Dix ans ont passé, nous sommes en 2014, moult artistes ne vendent plus d’album. Ce sont les mêmes quiches qui passent à la télé. PAGNY  officie sur « The Voice » … Je crois qu’on a touché le fond. Des artistes comme BONNEFONT ont dû plier les gaules. Faire une tournée devient de plus en plus difficile, voire impossible, sauf à s’appeler Mylène FARMER ou HALLYDAY. Il n’y a plus que les tournées « Âge tendre » à faire le plein. Aux vieux il reste quelque argent. Ils sont désormais les seuls à acheter des CD de Georgette PLANA ou de Georges GUETARY

Voilà pour le constat. Mais revenons à l’interview de Franck VERGEADE qui insiste auprès de MURAT : « En dehors des intermittents, y a t’il une cause pour laquelle tu serais prêt à t’engager ? ». La réponse va sans doute en surprendre plus d’un, notamment ceux qui qualifient MURAT de misogyne et de macho pur et dur. MURAT répond donc : «  Le principe d’égalité entre l’homme et la femme dans nos sociétés. Le statut de la femme est l’enjeu des décennies à venir dans le monde. Et je suis prêt à astiquer la kalachnikov pour défendre cette égalité stricte. Parce que c’est tout ce qui m’a fait. Je suis bâti ainsi. Ma libido a besoin de femmes libérées pour exister. L’amour avec une femme libérée et épanouie est bien plus enrichissant qu’avec une vierge voilée. ». Le journaliste renchérit : « Mais l’image de la femme n’a jamais été aussi mauvaise ? ». Réponse : « J’ai toujours vu dans l’anti américanisme beaucoup d’anti féminisme. C’est pourquoi la figure de Lilith me plaît bien. Dès le début de l’humanité, a été envisagé un principe d’égalité entre l’Homme et la Femme. Aux Etats-Unis, les féministes ont justement pris le personnage de Lilith comme symbole. Derrière la peur de l’Américain, je vois à chaque fois la peur de la Femme. Pas plus, pas moins ».

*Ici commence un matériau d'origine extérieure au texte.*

Definition lower_at (before : str) (c : Z) (after : str) : list Z :=
  if c =? CAPITAL_SIGMA
  then [if final_sigma before after then FINAL_SIGMA else SMALL_SIGMA]
  else to_lower_full c.

Fixpoint lower_from (before s : str) : str :=
  match s with
  | [] => []
  | c :: rest => lower_at before c rest ++ lower_from (c :: before) rest
  end.

(** [s.lower()] *)
Definition lower (s : str) : str := lower_from [] s.

(** A code point that lower-casing leaves alone. *)
Definition is_lowered (d : Z) : Prop :=
  d <> CAPITAL_SIGMA /\ to_lower_full d = [d].
End Lower.

(* ================================================================== *)
(** * Regular expressions *)
(* ================================================================== *)

(** The fragment of [re] the pattern table is written in: literals, [.],
    alternation, concatenation and [*]. *)
Inductive regex : Type :=
| Void : regex
| Eps : regex
| Lit : Z -> regex
| Dot : regex
| Cat : regex -> regex -> regex
| Alt : regex -> regex -> regex
| Star : regex -> regex.

(** [.] matches every code point but a newline. *)
Definition dot_ok (c : Z) : bool := negb (c =? 10).

Inductive matches : regex -> str -> Prop :=
| MEps : matches Eps []
| MLit c : matches (Lit c) [c]
| MDot c : dot_ok c = true -> matches Dot [c]
| MCat r1 r2 s1 s2 : matches r1 s1 -> matches r2 s2 -> matches (Cat r1 r2) (s1 ++ s2)
| MAltL r1 r2 s : matches r1 s -> matches (Alt r1 r2) s
| MAltR r1 r2 s : matches r2 s -> matches (Alt r1 r2) s
| MStar0 r : matches (Star r) []
| MStarS r s1 s2 : matches r s1 -> matches (Star r) s2 -> matches (Star r) (s1 ++ s2).

Fixpoint nullable (r : regex) : bool :=
  match r with
  | Void => false
  | Eps => true
  | Lit _ => false
  | Dot => false
  | Cat r1 r2 => nullable r1 && nullable r2
  | Alt r1 r2 => nullable r1 || nullable r2
  | Star _ => true
  end.

(** What is left of [r] once [c] has been read. *)
Fixpoint deriv (c : Z) (r : regex) : regex :=
  match r with
  | Void => Void
  | Eps => Void
  | Lit d => if c =? d then Eps else Void
  | Dot => if dot_ok c then Eps else Void
  | Cat r1 r2 =>
      if nullable r1
      then Alt (Cat (deriv c r1) r2) (deriv c r2)
      else Cat (deriv c r1) r2
  | Alt r1 r2 => Alt (deriv c r1) (deriv c r2)
  | Star r1 => Cat (deriv c r1) (Star r1)
  end.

Voilà des propos qui n’ont pas fait le « buzz » en leur temps. On peut le regretter. Le pouvoir des médias n’a jamais été aussi fort. Dans une interview l’accent est mis sur tel ou tel mot que vous avez prononcé. Tout ce que vous avez pu dire se résume à ce choix pour le moins subjectif, fait par d’autres que vous ! Il y a peu, en avant première d’un spectacle à Uriage, le sieur MURAT prononce le nom de Renan LUCE. Aussitôt gros titre sur MURAT qui ne sait pas de qui l’on parle. Il ferait mieux de se taire le bougre. Il le sait, mais cela doit être plus fort que lui. Les médias, sont en quête d’argent, les journalistes de notoriété. Le lecteur, l’auditeur radio ou télé se jette sur tout ce qui fait du bruit. Nous sommes devenus une société du paraître. MURAT l’a souvent appris à ses dépens, il y a fort à parier pourtant qu’il ne changera pas d’un iota. Une nouvelle fois il se jettera dans la gueule du loup. Certains disent que lui aussi cherche à faire le « buzz ». Sincèrement je ne pense pas. A une question posée, il ne sait dire que ce qu’il pense, un point c’est tout. C’est aussi bête que ça !  C’est à désespérer. Du fait de l’impact médiatique, ses paroles « non calculées » mais foncièrement dénuées de toutes méchanceté se retournent contre lui et lui reviennent en pleine figure. Aujourd’hui on ne récompense que les « menteurs ». Tenez, pour être élu, il faut mentir. Il faut dire ce que le peuple veut entendre. Voilà qui nous mène au tombeau, qui nous conduit dans les bras d’une fausse blonde (???) à la voix rauqueJ’en ai froid dans le dos. Pourtant MURAT est l’un des rares à nous avoir informés du danger. N’est il pas ? Qui l’a dit ? Personne, surtout pas les médias ! Moi, fils de paysan, pauvre sire, je désespère de ce monde … je désespère de cette France qui s’en va à veau l’eau …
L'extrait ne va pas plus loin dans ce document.